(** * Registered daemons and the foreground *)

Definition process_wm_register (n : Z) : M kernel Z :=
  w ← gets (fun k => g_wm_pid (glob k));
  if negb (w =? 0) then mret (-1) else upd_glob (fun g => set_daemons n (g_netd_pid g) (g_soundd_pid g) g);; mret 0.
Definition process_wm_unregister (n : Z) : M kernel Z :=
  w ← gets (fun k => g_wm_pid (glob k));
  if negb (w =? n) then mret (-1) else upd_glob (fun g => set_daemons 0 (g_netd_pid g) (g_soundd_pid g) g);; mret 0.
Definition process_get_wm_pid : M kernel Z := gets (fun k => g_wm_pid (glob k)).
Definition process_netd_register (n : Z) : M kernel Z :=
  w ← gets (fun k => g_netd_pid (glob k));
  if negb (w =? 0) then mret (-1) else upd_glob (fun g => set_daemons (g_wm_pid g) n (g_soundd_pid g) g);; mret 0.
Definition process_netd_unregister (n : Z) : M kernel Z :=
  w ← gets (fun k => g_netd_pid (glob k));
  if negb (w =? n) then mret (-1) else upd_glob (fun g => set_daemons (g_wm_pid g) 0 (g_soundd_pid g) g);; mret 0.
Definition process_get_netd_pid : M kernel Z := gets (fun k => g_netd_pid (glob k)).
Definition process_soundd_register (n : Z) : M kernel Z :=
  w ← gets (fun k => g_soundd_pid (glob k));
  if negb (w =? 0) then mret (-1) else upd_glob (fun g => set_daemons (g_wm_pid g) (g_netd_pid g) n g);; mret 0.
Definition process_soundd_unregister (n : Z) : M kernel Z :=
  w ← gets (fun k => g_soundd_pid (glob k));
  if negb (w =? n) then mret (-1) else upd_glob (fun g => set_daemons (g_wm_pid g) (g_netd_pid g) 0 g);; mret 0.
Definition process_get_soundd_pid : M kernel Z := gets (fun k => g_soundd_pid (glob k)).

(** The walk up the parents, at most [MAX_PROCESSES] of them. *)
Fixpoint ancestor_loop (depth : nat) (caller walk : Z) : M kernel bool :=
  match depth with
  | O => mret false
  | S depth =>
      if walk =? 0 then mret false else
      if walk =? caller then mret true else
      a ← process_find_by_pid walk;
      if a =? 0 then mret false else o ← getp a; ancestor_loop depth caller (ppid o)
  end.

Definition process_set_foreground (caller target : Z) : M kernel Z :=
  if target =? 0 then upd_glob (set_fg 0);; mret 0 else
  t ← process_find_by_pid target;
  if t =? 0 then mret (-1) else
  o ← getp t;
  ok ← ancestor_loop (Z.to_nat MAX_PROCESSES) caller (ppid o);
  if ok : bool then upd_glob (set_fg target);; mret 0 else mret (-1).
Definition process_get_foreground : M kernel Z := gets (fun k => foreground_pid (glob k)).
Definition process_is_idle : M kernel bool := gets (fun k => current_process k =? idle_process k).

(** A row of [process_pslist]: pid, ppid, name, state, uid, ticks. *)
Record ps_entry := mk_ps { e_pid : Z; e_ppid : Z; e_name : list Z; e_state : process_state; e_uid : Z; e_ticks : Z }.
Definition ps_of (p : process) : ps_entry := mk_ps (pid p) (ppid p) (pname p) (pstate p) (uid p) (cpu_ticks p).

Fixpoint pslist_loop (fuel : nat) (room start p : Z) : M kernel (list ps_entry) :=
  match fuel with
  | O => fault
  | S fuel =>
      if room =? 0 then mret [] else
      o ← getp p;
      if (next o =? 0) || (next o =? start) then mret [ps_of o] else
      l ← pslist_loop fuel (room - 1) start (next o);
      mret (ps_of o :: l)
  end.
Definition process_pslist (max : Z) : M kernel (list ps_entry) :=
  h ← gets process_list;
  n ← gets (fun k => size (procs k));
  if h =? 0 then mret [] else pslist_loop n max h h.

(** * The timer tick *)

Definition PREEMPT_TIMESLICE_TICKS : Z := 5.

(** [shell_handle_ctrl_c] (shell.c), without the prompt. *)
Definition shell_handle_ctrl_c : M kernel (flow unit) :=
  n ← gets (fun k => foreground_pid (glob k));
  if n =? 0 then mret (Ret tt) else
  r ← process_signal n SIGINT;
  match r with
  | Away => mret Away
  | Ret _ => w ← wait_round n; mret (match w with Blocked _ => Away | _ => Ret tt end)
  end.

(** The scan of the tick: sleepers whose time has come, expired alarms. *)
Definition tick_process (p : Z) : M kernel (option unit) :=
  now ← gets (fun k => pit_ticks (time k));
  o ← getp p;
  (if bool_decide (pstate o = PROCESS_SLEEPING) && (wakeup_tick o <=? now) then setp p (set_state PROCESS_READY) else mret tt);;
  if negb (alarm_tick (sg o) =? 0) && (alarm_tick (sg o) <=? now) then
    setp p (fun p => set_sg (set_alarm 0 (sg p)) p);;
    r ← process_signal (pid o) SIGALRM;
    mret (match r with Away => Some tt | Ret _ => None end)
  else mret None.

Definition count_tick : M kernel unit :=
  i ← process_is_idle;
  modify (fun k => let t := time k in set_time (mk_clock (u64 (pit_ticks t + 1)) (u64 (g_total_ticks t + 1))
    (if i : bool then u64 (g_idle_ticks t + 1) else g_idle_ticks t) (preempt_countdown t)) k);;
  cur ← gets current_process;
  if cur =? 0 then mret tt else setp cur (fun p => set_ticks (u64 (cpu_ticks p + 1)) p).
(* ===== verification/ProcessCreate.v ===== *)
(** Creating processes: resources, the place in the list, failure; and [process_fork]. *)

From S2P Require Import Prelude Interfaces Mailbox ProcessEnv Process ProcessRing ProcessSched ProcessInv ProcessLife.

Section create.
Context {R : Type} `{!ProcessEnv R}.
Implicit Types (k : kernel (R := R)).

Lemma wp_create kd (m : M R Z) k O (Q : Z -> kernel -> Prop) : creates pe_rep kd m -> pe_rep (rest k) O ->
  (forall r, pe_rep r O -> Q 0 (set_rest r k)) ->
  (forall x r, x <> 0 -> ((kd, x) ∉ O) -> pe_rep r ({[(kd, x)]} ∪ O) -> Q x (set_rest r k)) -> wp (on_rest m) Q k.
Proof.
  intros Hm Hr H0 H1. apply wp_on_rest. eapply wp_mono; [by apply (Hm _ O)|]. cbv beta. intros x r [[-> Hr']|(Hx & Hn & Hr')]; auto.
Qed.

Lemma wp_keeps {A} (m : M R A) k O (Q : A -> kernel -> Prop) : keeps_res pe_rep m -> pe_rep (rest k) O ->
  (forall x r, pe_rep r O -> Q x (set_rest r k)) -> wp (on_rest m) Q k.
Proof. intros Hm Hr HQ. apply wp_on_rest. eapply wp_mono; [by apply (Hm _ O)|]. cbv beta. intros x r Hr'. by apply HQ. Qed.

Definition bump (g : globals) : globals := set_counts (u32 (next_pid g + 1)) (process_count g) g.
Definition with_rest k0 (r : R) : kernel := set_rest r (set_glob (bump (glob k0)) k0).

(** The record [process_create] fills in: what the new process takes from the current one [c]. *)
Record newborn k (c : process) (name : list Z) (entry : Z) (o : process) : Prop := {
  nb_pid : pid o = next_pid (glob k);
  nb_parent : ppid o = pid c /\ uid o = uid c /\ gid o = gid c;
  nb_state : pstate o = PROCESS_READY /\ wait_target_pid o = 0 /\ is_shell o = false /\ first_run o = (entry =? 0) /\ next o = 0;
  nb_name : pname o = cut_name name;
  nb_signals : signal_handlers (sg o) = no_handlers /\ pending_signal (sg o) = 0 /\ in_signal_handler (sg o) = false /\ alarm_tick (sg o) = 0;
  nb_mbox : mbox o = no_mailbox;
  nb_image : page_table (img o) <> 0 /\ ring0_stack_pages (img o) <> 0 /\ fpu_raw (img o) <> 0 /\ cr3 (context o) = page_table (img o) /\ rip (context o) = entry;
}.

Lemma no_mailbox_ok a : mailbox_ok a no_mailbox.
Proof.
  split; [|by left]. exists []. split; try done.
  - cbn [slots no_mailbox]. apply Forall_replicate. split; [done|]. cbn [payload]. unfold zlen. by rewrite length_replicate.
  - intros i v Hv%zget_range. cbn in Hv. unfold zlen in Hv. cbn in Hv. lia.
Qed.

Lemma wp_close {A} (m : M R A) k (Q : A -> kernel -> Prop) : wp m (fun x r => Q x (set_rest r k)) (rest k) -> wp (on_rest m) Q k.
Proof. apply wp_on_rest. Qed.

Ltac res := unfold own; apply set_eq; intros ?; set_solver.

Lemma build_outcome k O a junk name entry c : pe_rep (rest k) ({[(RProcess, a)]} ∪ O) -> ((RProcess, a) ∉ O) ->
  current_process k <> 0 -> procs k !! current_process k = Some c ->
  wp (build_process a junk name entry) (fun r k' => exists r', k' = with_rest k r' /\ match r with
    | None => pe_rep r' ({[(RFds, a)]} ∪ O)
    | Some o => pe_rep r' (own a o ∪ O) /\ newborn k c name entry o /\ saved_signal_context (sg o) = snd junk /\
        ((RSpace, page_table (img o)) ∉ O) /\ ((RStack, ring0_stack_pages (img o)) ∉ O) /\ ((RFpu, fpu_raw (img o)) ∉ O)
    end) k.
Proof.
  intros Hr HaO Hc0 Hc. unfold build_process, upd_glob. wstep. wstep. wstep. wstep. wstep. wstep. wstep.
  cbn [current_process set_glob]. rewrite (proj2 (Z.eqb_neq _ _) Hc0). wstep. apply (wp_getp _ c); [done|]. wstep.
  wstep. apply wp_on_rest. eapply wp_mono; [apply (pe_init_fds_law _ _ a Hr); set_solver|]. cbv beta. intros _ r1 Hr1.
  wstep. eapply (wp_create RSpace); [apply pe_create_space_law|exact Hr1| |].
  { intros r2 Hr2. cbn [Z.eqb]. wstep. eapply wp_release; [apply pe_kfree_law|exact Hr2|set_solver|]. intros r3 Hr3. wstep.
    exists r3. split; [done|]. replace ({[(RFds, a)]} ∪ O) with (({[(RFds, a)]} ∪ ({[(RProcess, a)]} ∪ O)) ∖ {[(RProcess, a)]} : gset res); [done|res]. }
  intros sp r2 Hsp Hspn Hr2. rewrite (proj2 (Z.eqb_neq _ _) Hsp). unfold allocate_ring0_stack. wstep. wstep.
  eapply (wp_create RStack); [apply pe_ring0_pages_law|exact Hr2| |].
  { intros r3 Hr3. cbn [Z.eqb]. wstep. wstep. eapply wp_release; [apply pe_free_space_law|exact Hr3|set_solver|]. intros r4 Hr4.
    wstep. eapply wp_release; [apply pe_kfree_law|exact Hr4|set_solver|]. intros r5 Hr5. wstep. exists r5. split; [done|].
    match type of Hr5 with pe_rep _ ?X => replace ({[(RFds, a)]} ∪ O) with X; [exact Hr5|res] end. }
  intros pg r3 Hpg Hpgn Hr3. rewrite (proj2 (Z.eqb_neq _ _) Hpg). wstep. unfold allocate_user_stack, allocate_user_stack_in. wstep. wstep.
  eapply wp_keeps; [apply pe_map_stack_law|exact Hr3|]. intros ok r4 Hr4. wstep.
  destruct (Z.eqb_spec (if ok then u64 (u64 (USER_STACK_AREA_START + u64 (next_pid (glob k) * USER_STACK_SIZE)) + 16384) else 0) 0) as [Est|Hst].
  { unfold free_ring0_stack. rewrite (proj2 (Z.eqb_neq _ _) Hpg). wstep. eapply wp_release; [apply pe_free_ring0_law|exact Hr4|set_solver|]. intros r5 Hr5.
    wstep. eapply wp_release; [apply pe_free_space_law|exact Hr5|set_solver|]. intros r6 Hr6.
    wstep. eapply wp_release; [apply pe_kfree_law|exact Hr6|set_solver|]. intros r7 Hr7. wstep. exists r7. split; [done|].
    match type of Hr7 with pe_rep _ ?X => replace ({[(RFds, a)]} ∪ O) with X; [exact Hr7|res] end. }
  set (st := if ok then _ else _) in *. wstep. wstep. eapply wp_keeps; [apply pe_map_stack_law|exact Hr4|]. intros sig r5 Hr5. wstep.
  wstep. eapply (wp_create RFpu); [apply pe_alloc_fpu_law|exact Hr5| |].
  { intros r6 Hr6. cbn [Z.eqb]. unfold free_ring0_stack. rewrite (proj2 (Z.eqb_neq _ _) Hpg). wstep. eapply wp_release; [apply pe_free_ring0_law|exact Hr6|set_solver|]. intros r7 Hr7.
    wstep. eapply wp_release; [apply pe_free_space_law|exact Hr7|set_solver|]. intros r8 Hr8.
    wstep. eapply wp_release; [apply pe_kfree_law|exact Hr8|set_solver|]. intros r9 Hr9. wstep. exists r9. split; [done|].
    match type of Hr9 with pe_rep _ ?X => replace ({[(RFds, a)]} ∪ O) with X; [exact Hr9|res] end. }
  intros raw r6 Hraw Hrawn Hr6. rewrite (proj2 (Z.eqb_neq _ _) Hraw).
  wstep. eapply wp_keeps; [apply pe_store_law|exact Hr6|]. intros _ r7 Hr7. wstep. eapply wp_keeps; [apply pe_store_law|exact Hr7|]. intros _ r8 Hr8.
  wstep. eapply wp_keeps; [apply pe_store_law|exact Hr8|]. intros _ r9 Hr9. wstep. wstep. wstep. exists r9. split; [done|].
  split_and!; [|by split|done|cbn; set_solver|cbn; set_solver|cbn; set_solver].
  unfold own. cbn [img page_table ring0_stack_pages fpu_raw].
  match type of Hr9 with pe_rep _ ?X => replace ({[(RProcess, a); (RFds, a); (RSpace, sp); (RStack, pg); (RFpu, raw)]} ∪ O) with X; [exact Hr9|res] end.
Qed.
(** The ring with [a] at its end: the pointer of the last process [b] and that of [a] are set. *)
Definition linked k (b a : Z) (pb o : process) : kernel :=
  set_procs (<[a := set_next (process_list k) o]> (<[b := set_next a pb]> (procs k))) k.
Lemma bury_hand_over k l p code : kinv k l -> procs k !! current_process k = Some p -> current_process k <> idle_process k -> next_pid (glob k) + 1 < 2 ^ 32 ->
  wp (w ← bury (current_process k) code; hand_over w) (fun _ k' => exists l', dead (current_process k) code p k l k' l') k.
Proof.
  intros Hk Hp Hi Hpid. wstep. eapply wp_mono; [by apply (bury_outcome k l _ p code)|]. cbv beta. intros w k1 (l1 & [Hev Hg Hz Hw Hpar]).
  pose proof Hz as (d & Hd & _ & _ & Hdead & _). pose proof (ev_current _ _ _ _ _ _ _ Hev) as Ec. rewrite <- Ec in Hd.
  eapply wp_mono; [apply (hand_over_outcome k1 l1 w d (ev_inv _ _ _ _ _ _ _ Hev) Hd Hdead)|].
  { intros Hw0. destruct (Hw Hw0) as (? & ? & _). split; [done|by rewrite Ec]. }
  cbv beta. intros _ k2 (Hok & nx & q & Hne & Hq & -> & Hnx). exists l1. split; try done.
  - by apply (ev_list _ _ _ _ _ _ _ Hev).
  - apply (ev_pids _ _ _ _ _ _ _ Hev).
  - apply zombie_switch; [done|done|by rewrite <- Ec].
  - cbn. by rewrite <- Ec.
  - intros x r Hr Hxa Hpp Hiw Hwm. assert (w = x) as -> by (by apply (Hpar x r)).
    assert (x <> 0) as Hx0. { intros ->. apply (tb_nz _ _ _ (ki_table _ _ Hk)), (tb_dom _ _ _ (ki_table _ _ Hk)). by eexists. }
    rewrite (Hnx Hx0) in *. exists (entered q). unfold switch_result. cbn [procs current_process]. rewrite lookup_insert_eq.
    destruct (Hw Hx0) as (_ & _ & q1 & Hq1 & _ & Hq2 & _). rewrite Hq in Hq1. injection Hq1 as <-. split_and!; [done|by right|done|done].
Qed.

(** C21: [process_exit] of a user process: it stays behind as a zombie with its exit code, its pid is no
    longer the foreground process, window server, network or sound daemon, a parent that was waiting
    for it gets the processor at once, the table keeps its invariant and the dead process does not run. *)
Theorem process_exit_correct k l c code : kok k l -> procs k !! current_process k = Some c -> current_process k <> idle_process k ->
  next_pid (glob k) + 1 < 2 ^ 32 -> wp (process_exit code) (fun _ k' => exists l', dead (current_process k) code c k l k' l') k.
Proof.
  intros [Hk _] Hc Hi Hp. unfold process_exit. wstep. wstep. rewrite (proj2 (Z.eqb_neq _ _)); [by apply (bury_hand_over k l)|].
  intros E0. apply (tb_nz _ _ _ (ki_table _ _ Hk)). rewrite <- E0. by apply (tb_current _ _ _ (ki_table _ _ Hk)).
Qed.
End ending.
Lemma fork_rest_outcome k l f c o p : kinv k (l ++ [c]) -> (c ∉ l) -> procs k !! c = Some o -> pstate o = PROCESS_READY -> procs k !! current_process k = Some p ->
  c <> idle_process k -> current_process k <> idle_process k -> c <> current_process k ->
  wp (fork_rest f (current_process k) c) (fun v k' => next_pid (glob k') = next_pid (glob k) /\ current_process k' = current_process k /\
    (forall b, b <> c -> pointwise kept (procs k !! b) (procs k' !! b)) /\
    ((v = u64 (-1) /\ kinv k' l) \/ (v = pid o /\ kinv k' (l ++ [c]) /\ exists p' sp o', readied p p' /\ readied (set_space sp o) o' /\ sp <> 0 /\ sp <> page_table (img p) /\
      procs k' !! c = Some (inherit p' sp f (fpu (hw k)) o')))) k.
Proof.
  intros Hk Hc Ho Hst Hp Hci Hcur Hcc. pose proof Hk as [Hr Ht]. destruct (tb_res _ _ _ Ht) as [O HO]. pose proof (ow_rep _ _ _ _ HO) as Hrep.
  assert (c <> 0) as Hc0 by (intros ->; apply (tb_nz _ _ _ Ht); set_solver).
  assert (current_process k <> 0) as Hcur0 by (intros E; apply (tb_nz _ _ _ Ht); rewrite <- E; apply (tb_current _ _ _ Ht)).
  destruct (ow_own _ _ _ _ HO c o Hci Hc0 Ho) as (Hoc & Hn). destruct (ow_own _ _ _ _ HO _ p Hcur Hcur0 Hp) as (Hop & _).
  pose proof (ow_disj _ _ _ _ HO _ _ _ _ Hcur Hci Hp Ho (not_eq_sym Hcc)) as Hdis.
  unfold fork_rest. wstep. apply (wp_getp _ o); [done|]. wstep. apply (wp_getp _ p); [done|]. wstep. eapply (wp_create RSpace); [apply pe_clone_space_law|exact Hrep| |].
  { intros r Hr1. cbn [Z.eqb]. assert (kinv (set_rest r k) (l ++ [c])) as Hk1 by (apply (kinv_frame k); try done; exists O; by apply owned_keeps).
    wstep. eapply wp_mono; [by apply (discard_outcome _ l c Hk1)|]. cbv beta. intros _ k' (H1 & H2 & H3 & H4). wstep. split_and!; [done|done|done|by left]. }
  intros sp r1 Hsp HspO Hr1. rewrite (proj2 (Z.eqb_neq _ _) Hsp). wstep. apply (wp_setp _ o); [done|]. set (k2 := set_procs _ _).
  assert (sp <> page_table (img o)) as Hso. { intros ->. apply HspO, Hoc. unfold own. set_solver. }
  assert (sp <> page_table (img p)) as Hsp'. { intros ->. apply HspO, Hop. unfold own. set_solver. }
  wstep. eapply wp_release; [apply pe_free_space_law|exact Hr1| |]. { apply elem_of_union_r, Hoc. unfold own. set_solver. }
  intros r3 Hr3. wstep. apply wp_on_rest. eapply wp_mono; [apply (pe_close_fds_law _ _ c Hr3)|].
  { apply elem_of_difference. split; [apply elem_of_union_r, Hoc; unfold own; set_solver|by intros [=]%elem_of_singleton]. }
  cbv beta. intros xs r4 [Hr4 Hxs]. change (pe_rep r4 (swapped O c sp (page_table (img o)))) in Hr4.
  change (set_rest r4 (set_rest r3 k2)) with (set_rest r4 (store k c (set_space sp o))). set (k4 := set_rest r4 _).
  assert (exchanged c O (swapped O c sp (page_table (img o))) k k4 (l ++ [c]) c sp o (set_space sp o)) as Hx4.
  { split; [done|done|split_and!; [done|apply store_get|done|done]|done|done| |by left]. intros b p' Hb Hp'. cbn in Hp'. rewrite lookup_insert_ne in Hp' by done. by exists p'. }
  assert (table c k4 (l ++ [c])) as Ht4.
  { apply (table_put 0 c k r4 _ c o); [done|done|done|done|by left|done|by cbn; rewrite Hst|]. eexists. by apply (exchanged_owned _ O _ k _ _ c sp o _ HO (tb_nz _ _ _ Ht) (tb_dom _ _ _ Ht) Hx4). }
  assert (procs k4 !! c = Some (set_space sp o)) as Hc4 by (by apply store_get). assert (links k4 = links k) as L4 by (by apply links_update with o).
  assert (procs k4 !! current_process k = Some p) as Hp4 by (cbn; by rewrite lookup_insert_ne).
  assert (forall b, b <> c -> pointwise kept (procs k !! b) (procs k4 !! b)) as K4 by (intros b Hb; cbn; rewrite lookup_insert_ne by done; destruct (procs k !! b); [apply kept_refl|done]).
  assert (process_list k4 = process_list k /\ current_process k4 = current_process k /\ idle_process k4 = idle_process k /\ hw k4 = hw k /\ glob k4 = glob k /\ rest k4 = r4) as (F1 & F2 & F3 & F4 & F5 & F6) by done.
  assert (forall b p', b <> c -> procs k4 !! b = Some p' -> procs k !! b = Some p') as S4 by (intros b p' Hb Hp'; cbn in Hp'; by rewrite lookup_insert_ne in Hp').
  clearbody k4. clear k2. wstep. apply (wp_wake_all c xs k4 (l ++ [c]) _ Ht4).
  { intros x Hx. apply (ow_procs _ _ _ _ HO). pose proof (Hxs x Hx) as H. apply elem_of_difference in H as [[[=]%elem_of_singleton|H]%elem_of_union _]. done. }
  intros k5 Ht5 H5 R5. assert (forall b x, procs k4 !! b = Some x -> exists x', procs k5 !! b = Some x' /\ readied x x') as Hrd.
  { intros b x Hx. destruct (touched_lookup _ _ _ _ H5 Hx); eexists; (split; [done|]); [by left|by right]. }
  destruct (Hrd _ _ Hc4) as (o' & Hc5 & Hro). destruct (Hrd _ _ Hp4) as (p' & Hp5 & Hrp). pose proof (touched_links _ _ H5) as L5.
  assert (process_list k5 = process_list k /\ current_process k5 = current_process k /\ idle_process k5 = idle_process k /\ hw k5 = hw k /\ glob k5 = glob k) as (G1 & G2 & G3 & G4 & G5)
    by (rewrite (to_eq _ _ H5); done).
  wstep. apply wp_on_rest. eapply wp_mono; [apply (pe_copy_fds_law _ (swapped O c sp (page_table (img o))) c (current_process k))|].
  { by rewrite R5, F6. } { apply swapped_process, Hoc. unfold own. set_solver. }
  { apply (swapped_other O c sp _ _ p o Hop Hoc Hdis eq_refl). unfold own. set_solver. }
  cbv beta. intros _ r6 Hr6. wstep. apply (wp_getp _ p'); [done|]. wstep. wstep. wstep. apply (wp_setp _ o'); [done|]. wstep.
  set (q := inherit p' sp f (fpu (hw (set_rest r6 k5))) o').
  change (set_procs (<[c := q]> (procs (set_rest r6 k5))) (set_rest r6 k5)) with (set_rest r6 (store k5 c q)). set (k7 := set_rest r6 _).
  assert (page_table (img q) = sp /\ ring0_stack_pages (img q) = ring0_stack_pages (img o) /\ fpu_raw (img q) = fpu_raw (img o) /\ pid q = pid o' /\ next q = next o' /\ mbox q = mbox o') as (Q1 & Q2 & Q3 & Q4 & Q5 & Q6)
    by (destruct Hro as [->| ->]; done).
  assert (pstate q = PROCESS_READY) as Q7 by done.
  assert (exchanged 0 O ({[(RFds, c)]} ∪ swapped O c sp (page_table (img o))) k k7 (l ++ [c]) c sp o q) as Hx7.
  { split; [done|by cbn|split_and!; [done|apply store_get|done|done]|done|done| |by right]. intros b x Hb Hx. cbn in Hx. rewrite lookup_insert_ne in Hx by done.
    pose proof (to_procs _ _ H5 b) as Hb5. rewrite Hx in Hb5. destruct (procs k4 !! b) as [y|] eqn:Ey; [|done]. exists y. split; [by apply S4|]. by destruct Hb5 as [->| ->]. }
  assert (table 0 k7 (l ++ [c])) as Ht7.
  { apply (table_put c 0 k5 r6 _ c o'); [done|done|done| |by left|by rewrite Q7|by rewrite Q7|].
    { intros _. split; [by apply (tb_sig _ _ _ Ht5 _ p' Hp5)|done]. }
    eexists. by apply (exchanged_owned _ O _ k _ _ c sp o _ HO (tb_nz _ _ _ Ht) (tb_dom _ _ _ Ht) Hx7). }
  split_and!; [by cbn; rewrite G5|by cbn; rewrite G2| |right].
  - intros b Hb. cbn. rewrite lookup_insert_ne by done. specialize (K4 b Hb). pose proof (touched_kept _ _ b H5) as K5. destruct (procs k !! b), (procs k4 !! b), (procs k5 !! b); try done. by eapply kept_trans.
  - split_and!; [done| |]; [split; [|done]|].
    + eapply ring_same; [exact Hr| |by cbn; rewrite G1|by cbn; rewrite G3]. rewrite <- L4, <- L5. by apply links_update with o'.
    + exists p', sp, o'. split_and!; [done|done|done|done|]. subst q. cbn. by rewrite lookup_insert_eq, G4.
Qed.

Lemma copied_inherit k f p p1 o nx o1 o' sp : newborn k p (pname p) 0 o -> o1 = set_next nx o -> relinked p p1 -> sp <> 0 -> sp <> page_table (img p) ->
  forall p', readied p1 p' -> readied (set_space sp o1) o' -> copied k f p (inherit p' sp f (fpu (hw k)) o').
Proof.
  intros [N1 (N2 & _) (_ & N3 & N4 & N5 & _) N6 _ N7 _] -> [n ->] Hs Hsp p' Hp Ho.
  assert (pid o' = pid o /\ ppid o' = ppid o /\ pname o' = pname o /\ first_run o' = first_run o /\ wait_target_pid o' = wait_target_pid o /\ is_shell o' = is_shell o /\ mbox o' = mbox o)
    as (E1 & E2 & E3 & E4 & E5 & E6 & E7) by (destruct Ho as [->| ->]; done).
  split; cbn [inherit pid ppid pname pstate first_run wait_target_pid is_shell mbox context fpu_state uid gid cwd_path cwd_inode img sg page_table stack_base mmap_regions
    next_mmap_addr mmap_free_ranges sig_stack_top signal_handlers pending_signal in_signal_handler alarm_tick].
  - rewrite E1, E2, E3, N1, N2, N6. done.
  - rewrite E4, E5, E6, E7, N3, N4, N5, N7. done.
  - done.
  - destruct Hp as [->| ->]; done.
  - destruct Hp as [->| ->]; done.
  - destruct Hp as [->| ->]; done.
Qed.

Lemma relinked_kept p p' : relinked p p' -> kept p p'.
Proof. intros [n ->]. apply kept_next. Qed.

__Exercise description__: Beginning at the top of the entries above, output each line exactly, and end with the line in which "Definition process_get_netd_pid : M" appears.

__Result__:
(** * Registered daemons and the foreground *)

Definition process_wm_register (n : Z) : M kernel Z :=
  w ← gets (fun k => g_wm_pid (glob k));
  if negb (w =? 0) then mret (-1) else upd_glob (fun g => set_daemons n (g_netd_pid g) (g_soundd_pid g) g);; mret 0.
Definition process_wm_unregister (n : Z) : M kernel Z :=
  w ← gets (fun k => g_wm_pid (glob k));
  if negb (w =? n) then mret (-1) else upd_glob (fun g => set_daemons 0 (g_netd_pid g) (g_soundd_pid g) g);; mret 0.
Definition process_get_wm_pid : M kernel Z := gets (fun k => g_wm_pid (glob k)).
Definition process_netd_register (n : Z) : M kernel Z :=
  w ← gets (fun k => g_netd_pid (glob k));
  if negb (w =? 0) then mret (-1) else upd_glob (fun g => set_daemons (g_wm_pid g) n (g_soundd_pid g) g);; mret 0.
Definition process_netd_unregister (n : Z) : M kernel Z :=
  w ← gets (fun k => g_netd_pid (glob k));
  if negb (w =? n) then mret (-1) else upd_glob (fun g => set_daemons (g_wm_pid g) 0 (g_soundd_pid g) g);; mret 0.
Definition process_get_netd_pid : M kernel Z := gets (fun k => g_netd_pid (glob k)).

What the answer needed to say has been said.